Distributed Nonlocal Coupled Hierarchical Tucker Decomposition for Hyperspectral Image Fusion
Peng Zheng, Jin Sun, Yang Xu, Yi Zhang, Zhihui Wei, Javier Plaza, Antonio Plaza, Zebin Wu
Abstract
Hyperspectral image super-resolution aims to fuse a low spatial resolution hyperspectral image (LR-HSI) and a high spatial resolution multispectral image (HR-MSI) to obtain a high-resolution hyperspectral image (HR-HSI). Tensor-based methods have demonstrated their outstanding ability in constructing the relationship between the LR-HSI and the HR-MSI. This paper introduces a nonlocal hierarchical Tucker decomposition (HTD) model for hyperspectral and multispectral image (HSI-MSI) fusion.

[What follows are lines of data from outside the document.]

(** * OCR classification and multi-pass extraction pipeline

    Shallow embedding of
      ocr_service/core/image_processor.py   (preprocess_image,
                                             detect_handwriting_texture)
      ocr_service/services/ocr_service_v2.py (class OCRService)

    Conventions of the embedding.
    - Python numbers (int, float, numpy scalars) are exact rationals [Q]:
      a decimal literal denotes its decimal value, [np.pi] denotes the
      binary64 constant, and no rounding of intermediate results is modelled.
    - A Python [str] is a [string] of ASCII characters.
    - An exception is the string [str(e)]; a computation that may raise has
      type [Exc A], [inl] carrying the message.
    - The external libraries (requests, pypdf, PyMuPDF, OpenCV, pytesseract)
      are the fields of [Env].  Every call to one of them is appended to a
      trace, and so is every entry into a function of the repository that
      the properties speak about. *)

From Stdlib Require Import ZArith QArith Qabs Qround List String Ascii Bool Lia Lqa.
From Stdlib Require Import DecimalString.
Import ListNotations.

Local Open Scope string_scope.

(** ** Python strings *)

Module PyStr.

(** [str.isspace] on one ASCII character: TAB, LF, VT, FF, CR, FS, GS, RS,
    US and SPACE. *)
Definition is_space (a : ascii) : bool :=
  let n := nat_of_ascii a in
  ((9 <=? n)%nat && (n <=? 13)%nat) || ((28 <=? n)%nat && (n <=? 32)%nat).

Fixpoint lstrip (s : string) : string :=
  match s with
  | EmptyString => EmptyString
  | String a r => if is_space a then lstrip r else s
  end.

Fixpoint rstrip (s : string) : string :=
  match s with
  | EmptyString => EmptyString
  | String a r =>
      match rstrip r with
      | EmptyString => if is_space a then EmptyString else String a EmptyString
      | r' => String a r'
      end
  end.

(** [s.strip()] *)
Definition strip (s : string) : string := rstrip (lstrip s).

(** truthiness of a string: [if s:] *)
Definition truthy (s : string) : bool :=
  match s with EmptyString => false | _ => true end.

Definition is_digit (a : ascii) : bool :=
  let n := nat_of_ascii a in (48 <=? n)%nat && (n <=? 57)%nat.

Fixpoint all_digits (s : string) : bool :=
  match s with
  | EmptyString => true
  | String a r => is_digit a && all_digits r
  end.

(** [s.isdigit()]: non-empty and made of digits only. *)
Definition isdigit (s : string) : bool := truthy s && all_digits s.

(** value of a digit string read left to right, [acc] the value so far *)
Fixpoint digits_value (acc : Z) (s : string) : Z :=
  match s with
  | EmptyString => acc
  | String a r => digits_value (10 * acc + (Z.of_nat (nat_of_ascii a) - 48))%Z r
  end.

(** the digits of an integer literal, where single underscores may stand
    between digits; [prev_digit] tells whether the last character read was
    a digit *)
Fixpoint int_body (prev_digit : bool) (acc : Z) (s : string) : option Z :=
  match s with
  | EmptyString => if prev_digit then Some acc else None
  | String a r =>
      if is_digit a
      then int_body true (10 * acc + (Z.of_nat (nat_of_ascii a) - 48))%Z r
      else if Ascii.eqb a "_"
           then (if prev_digit then int_body false acc r else None)
           else None
  end.

(** ["\n".join(l)] *)
Definition join_lines (l : list string) : string :=
  String.concat (String "010" EmptyString) l.

End PyStr.

Definition NL : string := String "010" EmptyString.

(** ** Python values found in the [conf] column of pytesseract's DICT output *)

Inductive PyVal : Type :=
| PyInt (z : Z)
| PyStr (s : string).

(** [str(v)] *)
Definition py_str (v : PyVal) : string :=
  match v with
  | PyInt z => NilZero.string_of_int (Z.to_int z)
  | PyStr s => s
  end.

Definition Exc (A : Type) : Type := (string + A)%type.

(** [int(v)].  Of a string, Python strips the surrounding whitespace, reads
    an optional sign and then digits, between which single underscores
    may stand; anything else raises ValueError. *)
Definition py_int (v : PyVal) : Exc Z :=
  match v with
  | PyInt z => inr z
  | PyStr s =>
      let stripped := PyStr.strip s in
      let '(negative, body) :=
        match stripped with
        | String a r =>
            if Ascii.eqb a "-" then (true, r)
            else if Ascii.eqb a "+" then (false, r)
            else (false, stripped)
        | EmptyString => (false, stripped)
        end in
      match PyStr.int_body false 0%Z body with
      | Some n => inr (if negative then (- n)%Z else n)
      | None => inl ("invalid literal for int() with base 10: '" ++ s ++ "'")
      end
  end.

(** ** Numbers *)

Local Open Scope Q_scope.

Definition sumQ (l : list Q) : Q := fold_right Qplus 0 l.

First, similar nonlocal patch tensors are clustered according to their similarity in the HR-MSI. Next, the spatial/spectral relationship between the LR-HSI and the HR-MSI is extracted through HTD. The alternating direction method of multipliers (ADMM) is employed to solve the proposed model. Furthermore, to overcome the high computational complexity of the model solver, we propose an efficient distributed and parallel method to accelerate the fusion process. Experimental results demonstrate that the proposed method not only substantially outperforms state-of-the-art HSI-MSI fusion methods, but also achieves a significant acceleration rate.